Requirement: Please print each record below exactly as it is written.

Data:
(* ===== verification/_CoqProject ===== *)
-Q . S2P
Prelude.v
Crc16.v
Protocol.v
KernelQueue.v
KernelList.v
StreamParser.v
RxRing.v
RemoteNode.v
RemotePort.v
GwVars.v
GwMonad.v
GwLogic.v
GwDiag.v
GwRs422.v
GwForwarding.v
GwTransmit.v
GwUart.v
GwHealth.v
GwW5500.v
GwTcp.v
GwUdp.v
GwEthernet.v
GwSpiTrace.v
GwSend.v
GwNetwork.v
GwDeliver.v
GwTask.v
GwSession.v
GwService.v
GwIntake.v
GwMain.v
GwTyping.v
GwQueues.v
GwMemory.v
GwTyped.v
GwCommands.v
EndToEnd.v
Telemetry.v
RemoteMain.v
UnitTests.v
Lemma frame_of_bytes p : packet_ok p -> bytes (frame_of p).
Proof.
  intros Hp%frame_body_bytes. unfold frame_of. solve_bytes.
Qed.

Lemma split_at {A} (l : list A) n :
  (n <= length l)%nat -> exists a b, l = a ++ b /\ length a = n.
Proof.
  intros H. exists (take n l), (drop n l). rewrite take_drop, length_take. split; [done|lia].
Qed.

Lemma crc_of_body body t n :
  bytes body -> bytes t -> n = Z.of_nat (length body) ->
  crc16_ccitt_false (Some (body ++ t)) n = frame_crc body.
Proof.
  intros Hb Ht ->. rewrite crc16_is_lfsr by (apply bytes_app; done).
  rewrite Nat2Z.id, take_app_length. done.
Qed.

(** ** protocol_encode writes exactly the frame of the packet *)

Lemma write_header b0 b1 b2 b3 b4 b5 b6 b7 r v m s n :
  write_u16_be
    (write_u16_be
      (arr_set (arr_set
        (write_u16_be (b0 :: b1 :: b2 :: b3 :: b4 :: b5 :: b6 :: b7 :: r)
           OFFSET_MAGIC PROTOCOL_MAGIC) OFFSET_VERSION v) OFFSET_MSG_ID m)
      OFFSET_SEQ s) OFFSET_LENGTH n =
  [0xAA; 0x55; v; m] ++ be16 s ++ be16 n ++ r.
Proof.
  change (write_u16_be (b0 :: _) _ _) with
    ([0xAA; 0x55] ++ b2 :: b3 :: b4 :: b5 :: b6 :: b7 :: r).
  change (arr_set (arr_set _ _ _) _ _) with ([0xAA; 0x55; v; m] ++ b4 :: b5 :: b6 :: b7 :: r).
  change OFFSET_SEQ with (Z.of_nat (length [0xAA; 0x55; v; m])).
  rewrite write_u16_be_app.
  change OFFSET_LENGTH with (Z.of_nat (length ([0xAA; 0x55; v; m] ++ be16 s))).
  rewrite app_assoc, write_u16_be_app, <- app_assoc. done.
Qed.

Answer box:
(* ===== verification/_CoqProject ===== *)
-Q . S2P
Prelude.v
Crc16.v
Protocol.v
KernelQueue.v
KernelList.v
StreamParser.v
RxRing.v
RemoteNode.v
RemotePort.v
GwVars.v
GwMonad.v
GwLogic.v
GwDiag.v
GwRs422.v
GwForwarding.v
GwTransmit.v
GwUart.v
GwHealth.v
GwW5500.v
GwTcp.v
GwUdp.v
GwEthernet.v
GwSpiTrace.v
GwSend.v
GwNetwork.v
GwDeliver.v
GwTask.v
GwSession.v
GwService.v
GwIntake.v
GwMain.v
GwTyping.v
GwQueues.v
GwMemory.v
GwTyped.v
GwCommands.v
EndToEnd.v
Telemetry.v
RemoteMain.v
UnitTests.v
Lemma frame_of_bytes p : packet_ok p -> bytes (frame_of p).
Proof.
  intros Hp%frame_body_bytes. unfold frame_of. solve_bytes.
Qed.

Lemma split_at {A} (l : list A) n :
  (n <= length l)%nat -> exists a b, l = a ++ b /\ length a = n.
Proof.
  intros H. exists (take n l), (drop n l). rewrite take_drop, length_take. split; [done|lia].
Qed.

Lemma crc_of_body body t n :
  bytes body -> bytes t -> n = Z.of_nat (length body) ->
  crc16_ccitt_false (Some (body ++ t)) n = frame_crc body.
Proof.
  intros Hb Ht ->. rewrite crc16_is_lfsr by (apply bytes_app; done).
  rewrite Nat2Z.id, take_app_length. done.
Qed.

(** ** protocol_encode writes exactly the frame of the packet *)

Lemma write_header b0 b1 b2 b3 b4 b5 b6 b7 r v m s n :
  write_u16_be
    (write_u16_be
      (arr_set (arr_set
        (write_u16_be (b0 :: b1 :: b2 :: b3 :: b4 :: b5 :: b6 :: b7 :: r)
           OFFSET_MAGIC PROTOCOL_MAGIC) OFFSET_VERSION v) OFFSET_MSG_ID m)
      OFFSET_SEQ s) OFFSET_LENGTH n =
  [0xAA; 0x55; v; m] ++ be16 s ++ be16 n ++ r.
Proof.
  change (write_u16_be (b0 :: _) _ _) with
    ([0xAA; 0x55] ++ b2 :: b3 :: b4 :: b5 :: b6 :: b7 :: r).
  change (arr_set (arr_set _ _ _) _ _) with ([0xAA; 0x55; v; m] ++ b4 :: b5 :: b6 :: b7 :: r).
  change OFFSET_SEQ with (Z.of_nat (length [0xAA; 0x55; v; m])).
  rewrite write_u16_be_app.
  change OFFSET_LENGTH with (Z.of_nat (length ([0xAA; 0x55; v; m] ++ be16 s))).
  rewrite app_assoc, write_u16_be_app, <- app_assoc. done.
Qed.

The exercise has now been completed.